We had not been arguing all week, or been involved in any obvious conflict. We still had peace as the world defines it, but when I read this definition I realised that I didn't have God's peace. How had this happened?

To be honest, I'm not sure I have ever had God's peace in tangible measures, and last night God told me why. I am always in conflict with Him. For as long as I can remember I have wrestled with God in my heart. I have been a Christian since I was 9 years old but for various reasons have never felt I could take Him at His word. He tells me things, and I agree, with a "but". Do I really believe that God loves me and is for me in every circumstance? Yes, but ...
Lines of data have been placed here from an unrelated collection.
(* ===== verification/TicktimerSafe.v ===== *)
(** * The ticktimer server: safety *)

From Stdlib Require Import ZArith Lia Bool.
From stdpp Require Import base numbers list option gmap.
From S2P Require Import Prelude.
From S2P Require Import Abi.
From S2P Require Import Server.
From S2P Require Import ServerSpec.
From S2P Require Import Port.
From S2P Require Import Ticktimer.
From S2P Require Import TicktimerFacts.
From S2P Require Import TicktimerInv.
From S2P Require Import TicktimerSteps.
From S2P Require Import TicktimerTurns.

#[local] Open Scope Z_scope.
#[local] Open Scope kernel_scope.

#[local] Abbreviation word := MessageSender_to_usize.
#[local] Abbreviation of_word := MessageSender_from_usize.

Section Server.
Context (own_sidx own_pid : Z) (version : MemoryMessage -> option MemoryMessage).
Context (Hsidx : 0 <= own_sidx < 256) (Hpid : wf_pid own_pid = true).

#[local] Abbreviation all_ok := (all_ok own_sidx own_pid).
#[local] Abbreviation owes := (owes own_sidx).
#[local] Abbreviation good := (good own_sidx own_pid).
#[local] Abbreviation sender_of := (sender_of own_sidx).
#[local] Abbreviation is_recalc := (is_recalc own_pid).

(** ** The reply to the message in hand *)

(** The kernel's reply to a sender without a place. *)
Lemma all_ok_answered x x' G i pid w :
  all_ok x None G -> (i < QUEUE_LEN)%nat -> wf_pid pid = true -> replies (srv x) !! i = Some w ->
  G !! word (sender_of i pid) = None -> (forall p tid ra, w = W_scalar p tid ra -> p = pid) ->
  (forall j, held x j -> j = i) -> timer x' = timer x -> notify_table x' = notify_table x -> mutex_hash x' = mutex_hash x ->
  notifications_with_timeouts x' = notifications_with_timeouts x ->
  srv x' = replied (sender_of i pid) (srv x) -> gone x' = gone x -> msg_opt x' = None ->
  all_ok x' None G.
Proof.
  intros [] Hi Hp Hr HG Hw Hh E1 E2 E3 E4 E5 E6 E7. split; rewrite ?E1, ?E2, ?E3, ?E4, ?E5, ?E6; try done.
  - assert (Ho : forall w' p tid, G !! w' <> None -> owes (srv x) (of_word w') p tid ->
                 owes (replied (sender_of i pid) (srv x)) (of_word w') p tid).
    { intros w' p tid Hw' H. pose proof (owes_slot _ Hsidx _ _ _ _ H) as (Hi' & Hp' & Hs & _ & ra & Hra).
      exists (slot_of (of_word w')), ra. split_and!; try done. cbn. rewrite slot_sender_of by done.
      rewrite lookup_delete_ne; [done |]. intros E. rewrite <- E, Hr in Hra. injection Hra as ->.
      rewrite (Hw _ _ _ eq_refl), <- E in Hs. apply Hw'. by rewrite <- HG, <- Hs. }
    intros w' pl Hw'. specialize (ok_owed w' pl Hw'). assert (G !! w' <> None) by congruence.
    destruct pl; cbn [pending replied]; try done.
    + destruct ok_owed as (p & tid & H'). exists p, tid. auto.
    + destruct ok_owed as (p & tid & H'). exists p, tid. auto.
    + destruct ok_owed as (p & tid & H' & ?). exists p, tid. auto.
  - by apply inbox_ok_replied.
  - unfold in_hand. by rewrite E7.
  - apply (covered_answered _ x _ _ (sender_of i pid)); [done | by rewrite E5 |]. by rewrite slot_sender_of.
Qed.

(** What a reply leaves alone. *)
Definition same_tables (x x' : Ticktimer) : Prop :=
  timer x' = timer x /\ notify_table x' = notify_table x /\ mutex_hash x' = mutex_hash x
  /\ notifications_with_timeouts x' = notifications_with_timeouts x /\ pending (srv x') = pending (srv x)
  /\ gone x' = gone x.

Lemma reply_ok x G :
  all_ok x None G ->
  returns (unwrap_result (reply_legacy own_sidx) x) (fun x' _ => all_ok x' None G /\ msg_opt x' = None /\ same_tables x x').
Proof.
  intros Hx. returns_step. unfold reply_legacy. repeat returns_step. cbn [msg_opt set_return_type].
  pose proof (ok_hand _ _ _ _ _ Hx) as Hh. unfold in_hand in Hh.
  destruct (msg_opt x) as [env |] eqn:Em;
    [| returns_step; split; [apply all_ok_forget; [by apply all_ok_return_type | cbn; rewrite ?Em; done] | done]].
  destruct (Message_is_blocking (env_body env)) eqn:Hb; cbn [negb];
    [| returns_step; split; [apply all_ok_forget; [by apply all_ok_return_type | cbn; rewrite ?Em; by intros ? [= <-]] | done]].
  destruct (Hh eq_refl) as (i & pid & w & Hi & Hp & Hs & Hg & HG & Hr & Hw).
  assert (Hheld : forall j, held x j -> j = i).
  { intros j Hj. rewrite (held_msg x env j Em Hj), Hs. by apply slot_sender_of. }
  returns_step. rewrite Hs in HG |- *.
  rewrite (take_waiting_reply _ Hsidx _ _ _ w) by done. returns_step. unfold answer_client.
  destruct w; cbn [reply_result]; try (by destruct (env_body env)).
  - assert (pid0 = pid) as -> by (by destruct (env_body env)). repeat returns_step. cbn [id gone set_srv set_msg set_return_type].
    rewrite bool_decide_false by done. returns_step. split; [| done].
    by apply (all_ok_answered x _ G i pid _ Hx Hi Hp Hr HG).
  - assert (pid0 = pid) as -> by (by destruct (env_body env)). repeat returns_step. cbn [id gone set_srv set_msg set_return_type].
    rewrite bool_decide_false by done. returns_step. split; [| done].
    apply (all_ok_answered x _ G i pid _ Hx Hi Hp Hr HG); try done. by intros ? ? ? [= ->].
Qed.

(** ** The next message *)

Lemma is_recalc_fun p w c w' c' : is_recalc p w c -> is_recalc p w' c' -> w = w' /\ c = c'.
Proof. intros [_ [k E]] [_ [k' E']]. rewrite E in E'. by injection E' as -> _ ->. Qed.

Definition recalc_of (p : pend) : option (Z * Z) :=
  match p_msg p with
  | Scalar (mk_ScalarMessage id w _ c 0) => if (p_pid p =? own_pid) && (id =? RecalculateSleep_id) then Some (w, c) else None
  | _ => None
  end.

Lemma recalc_of_spec p w c : recalc_of p = Some (w, c) <-> is_recalc p w c.
Proof.
  unfold recalc_of, TicktimerInv.is_recalc. split.
  - destruct (p_msg p) as [| | | [id w' k c' []] |]; try done. case_match eqn:E; [| done]. intros [= -> ->]. zbool. subst.
    split; [done |]. by exists k.
  - intros [E [k ->]]. by rewrite E, !Z.eqb_refl.
Qed.

(** The replies that the kernel owes once a message has been received. *)
Lemma set_reply_lookup i w (r : gmap nat waiting) j :
  set_reply i w r !! j = if decide (j = i) then (match w with Some w => Some w | None => r !! i end) else r !! j.
Proof.
  destruct w as [w |]; cbn; destruct (decide (j = i)) as [-> |]; try done; [by rewrite lookup_insert_eq | by rewrite lookup_insert_ne].
Qed.

Lemma head_in i p (l rest : list (nat * pend)) : l = (i, p) :: rest -> In (i, p) l.
Proof. intros ->. by left. Qed.

Lemma delivered_id p : Message_id (delivered p) = Message_id (p_msg p).
Proof. unfold delivered. destruct (p_msg p); try done. by destruct (p_terminated p). Qed.

Lemma delivered_words p : call_words (p_msg p) = true -> call_words (delivered p) = true.
Proof. unfold delivered. destruct (p_msg p); try done. by destruct (p_terminated p). Qed.

Section Receive.
Context (x : Ticktimer) (G : Places) (i : nat) (p : pend) (rest : list (nat * pend)).
Context (Hx : all_ok x None G) (Hl : pending (srv x) = (i, p) :: rest).

Definition received_server : aserver := mk_aserver rest (set_reply i (owed p) (replies (srv x))).

Lemma head_slot : (i < QUEUE_LEN)%nat /\ replies (srv x) !! i = None /\ wf_pid (p_pid p) = true.
Proof.
  destruct (ok_inbox _ _ _ _ _ Hx). destruct (io_slots i p) as [? ?]; [by eapply head_in |].
  destruct (io_wf i p) as [Hw _]; [by eapply head_in |]. unfold wf_pend in Hw. zbool. done.
Qed.

Lemma received_owes s pid tid : owes (srv x) s pid tid -> owes received_server s pid tid.
Proof.
  intros (j & ra & Hj & Hp & -> & Hr). exists j, ra. split_and!; try done. cbn. rewrite set_reply_lookup.
  destruct (decide _) as [-> |]; [| done]. destruct head_slot as (_ & E & _). congruence.
Qed.

Lemma received_owed : owed_ok own_sidx own_pid received_server (gone x) (recalc_of p) G.
Proof.
  intros w pl Hw. pose proof (ok_owed _ _ _ _ _ Hx w pl Hw) as Ho. destruct pl.
  - destruct Ho as (pid & tid & Ho). exists pid, tid. by apply received_owes.
  - destruct Ho as (pid & tid & Ho). exists pid, tid. by apply received_owes.
  - destruct Ho as [? | (j & q & Hin & Hq)]; [done |]. rewrite Hl in Hin. destruct Hin as [[= -> ->] | Hin].
    + left. by apply recalc_of_spec.
    + right. by exists j, q.
  - destruct Ho as (pid & tid & Ho & ?). exists pid, tid. split; [by apply received_owes | done].
Qed.

Lemma received_inbox : inbox_ok own_sidx own_pid received_server (gone x) G.
Proof.
  destruct (ok_inbox _ _ _ _ _ Hx). rewrite Hl in *. cbn in io_nodup. apply NoDup_cons in io_nodup as [Hni Hnd].
  assert (Hin : forall j q, In (j, q) rest -> In (j, q) ((i, p) :: rest)) by (intros; by right).
  split; cbn [received_server pending replies]; eauto.
  - intros j q Hj. destruct (io_slots j q (Hin _ _ Hj)) as [? ?]. split; [done |]. rewrite set_reply_lookup.
    destruct (decide _) as [-> |]; [| done]. exfalso. apply Hni. apply list_elem_of_In, in_map_iff. by exists (i, q).
  - intros l1 j q l2 w c Hq Hr. destruct (io_recalc ((i, p) :: l1) j q l2 w c) as (H1 & H2 & H3); [by rewrite Hq | done |].
    cbn in H2. apply not_elem_of_cons in H2 as [H2 H2']. split_and!; try done. rewrite set_reply_lookup. by rewrite decide_False.
Qed.

Lemma received_place : Message_is_blocking (delivered p) = true -> G !! word (sender_of i (p_pid p)) = None.
Proof.
  intros Hb. destruct head_slot as (Hi & Hr & Hp). destruct (G !! _) as [pl |] eqn:HG; [| done]. exfalso.
  pose proof (ok_owed _ _ _ _ _ Hx _ _ HG) as Ho. rewrite of_word_word in Ho.
  assert (Hno : forall pid tid, ~ owes (srv x) (sender_of i (p_pid p)) pid tid).
  { intros pid tid (_ & _ & _ & _ & ra & E)%owes_slot; [| done]. rewrite slot_sender_of in E by done. congruence. }
  destruct pl; try (by destruct Ho as (? & ? & ?%Hno)); try (by destruct Ho as (? & ? & ?%Hno & _)).
  destruct Ho as [? | (j & q & Hin & Hq)]; [done |]. rewrite Hl in Hin. destruct Hin as [[= -> ->] | Hin].
  - destruct Hq as [_ [k E]]. unfold delivered in Hb. by rewrite E in Hb.
  - apply list_elem_of_In, list_elem_of_split in Hin as (l1 & l2 & ->).
    destruct (io_recalc _ _ _ _ _ (ok_inbox _ _ _ _ _ Hx) ((i, p) :: l1) j q l2 _ _ Hl Hq) as (_ & H & _).
    apply H. rewrite of_word_word, slot_sender_of by done. by left.
Qed.

Lemma received_hand x' :
  srv x' = received_server -> gone x' = gone x -> msg_opt x' = Some (envelope own_sidx i p) -> in_hand own_sidx x' G.
Proof.
  intros Hs Hg Hm. unfold in_hand. rewrite Hs, Hg, Hm. cbn [env_body env_sender envelope]. intros Hb.
  destruct head_slot as (Hi & Hr & Hp). pose proof (received_place Hb).
  destruct (ok_inbox _ _ _ _ _ Hx). pose proof (head_in _ _ _ _ Hl) as Hin.
  assert (~ (p_pid p ∈ gone x)) by (intros E; specialize (io_gone i p Hin E); congruence).
  assert (Hlk : forall o, owed p = Some o -> replies received_server !! i = Some o)
    by (intros o Ho; cbn; by rewrite set_reply_lookup, decide_True, Ho by done).
  unfold owed, delivered in *. destruct (p_msg p); try done; [| | destruct (p_terminated p); [done |]];
    (eexists i, (p_pid p), _; split_and!; try done; [by apply Hlk | done]).
Qed.

(** The message that was in hand before needed no reply. *)
Lemma received_covered x' :
  msg_opt x = None -> srv x' = received_server -> msg_opt x' = Some (envelope own_sidx i p) -> covered own_sidx x' G.
Proof.
  intros Hm Hs Hm' j w. rewrite Hs. cbn [received_server replies]. rewrite set_reply_lookup.
  destruct head_slot as (Hi & Hr & Hp). destruct (decide _) as [-> | Hne].
  - intros Hw. left. exists (envelope own_sidx i p). split; [done |].
    split; [| change (slot_of (sender_of i (p_pid p)) = i); by apply slot_sender_of].
    change (Message_is_blocking (delivered p) = true).
    rewrite Hr in Hw. unfold owed, delivered in *. destruct (p_msg p); try done. by destruct (p_terminated p).
  - intros Hw. right. destruct (ok_covered _ _ _ _ _ Hx j w Hw) as [(env & E & _) | ?]; [congruence | done].
Qed.

Lemma received_ok x' :
  msg_opt x = None ->
  srv x' = received_server -> gone x' = gone x -> msg_opt x' = Some (envelope own_sidx i p) ->
  timer x' = timer x -> notify_table x' = notify_table x -> mutex_hash x' = mutex_hash x ->
  notifications_with_timeouts x' = notifications_with_timeouts x ->
  all_ok x' (recalc_of p) G.
Proof.
  intros Em E1 E2 E3 E4 E5 E6 E7. pose proof received_owed. pose proof received_inbox. destruct Hx.
  split; rewrite ?E1, ?E2, ?E4, ?E5, ?E6, ?E7; try done; [by apply received_hand | by apply received_covered].
Qed.
End Receive.

(** ** A turn *)

(** What the handlers of three messages need: the version is written to memory that
    the client lends for writing, nobody waits for a mutex that is freed, and nobody
    waits with a timeout for a condition that is freed. *)
Definition message_pre (x : Ticktimer) (p : pend) : Prop :=
  match Opcode_from_usize (Message_id (p_msg p)) with
  | GetVersion => match p_msg p with MutableBorrow m | Move m => version m <> None | _ => False end
  | FreeMutex =>
      forall sm, Message_scalar_message (p_msg p) = Some sm -> waiters (mutex_hash x) (Some (p_pid p)) (sm_arg1 sm) = []
  | FreeCondition =>
      forall sm, Message_scalar_message (p_msg p) = Some sm -> no_timeouts x (Some (p_pid p)) (sm_arg1 sm)
  | _ => True
  end.

Definition turn_pre (slept : Z) (x : Ticktimer) : Prop :=
  0 <= slept /\ time (timer x) + slept <= TIME_MAX
  /\ match pending (srv x) with [] => True | (_, p) :: _ => message_pre x p end.

Lemma delivered_scalar p sm :
  Message_scalar_message (delivered p) = Some sm -> Message_scalar_message (p_msg p) = Some sm.
Proof. unfold delivered. destruct (p_msg p); try done. by destruct (p_terminated p). Qed.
I had to repent. I have been suspicious, judgemental, and rude to my Heavenly Father. He has been incredibly patient and kind but my continual questioning of Him has put a wall between us. I had to repent and ask him to break it down. I admit that I want the peace that only comes from Him. I am longing for wholeness, completeness, and safety, not to mention well-being. By not trusting God with everything I had taken a lot upon myself and was stressed, depressed, and exhausted. God is already clearing that away and He is showing me, gently, where I have been wrong.

I am so grateful. I don't want to argue with Him any more. I want to trust Him and be part of that peace which is Him - Yahweh Shalom.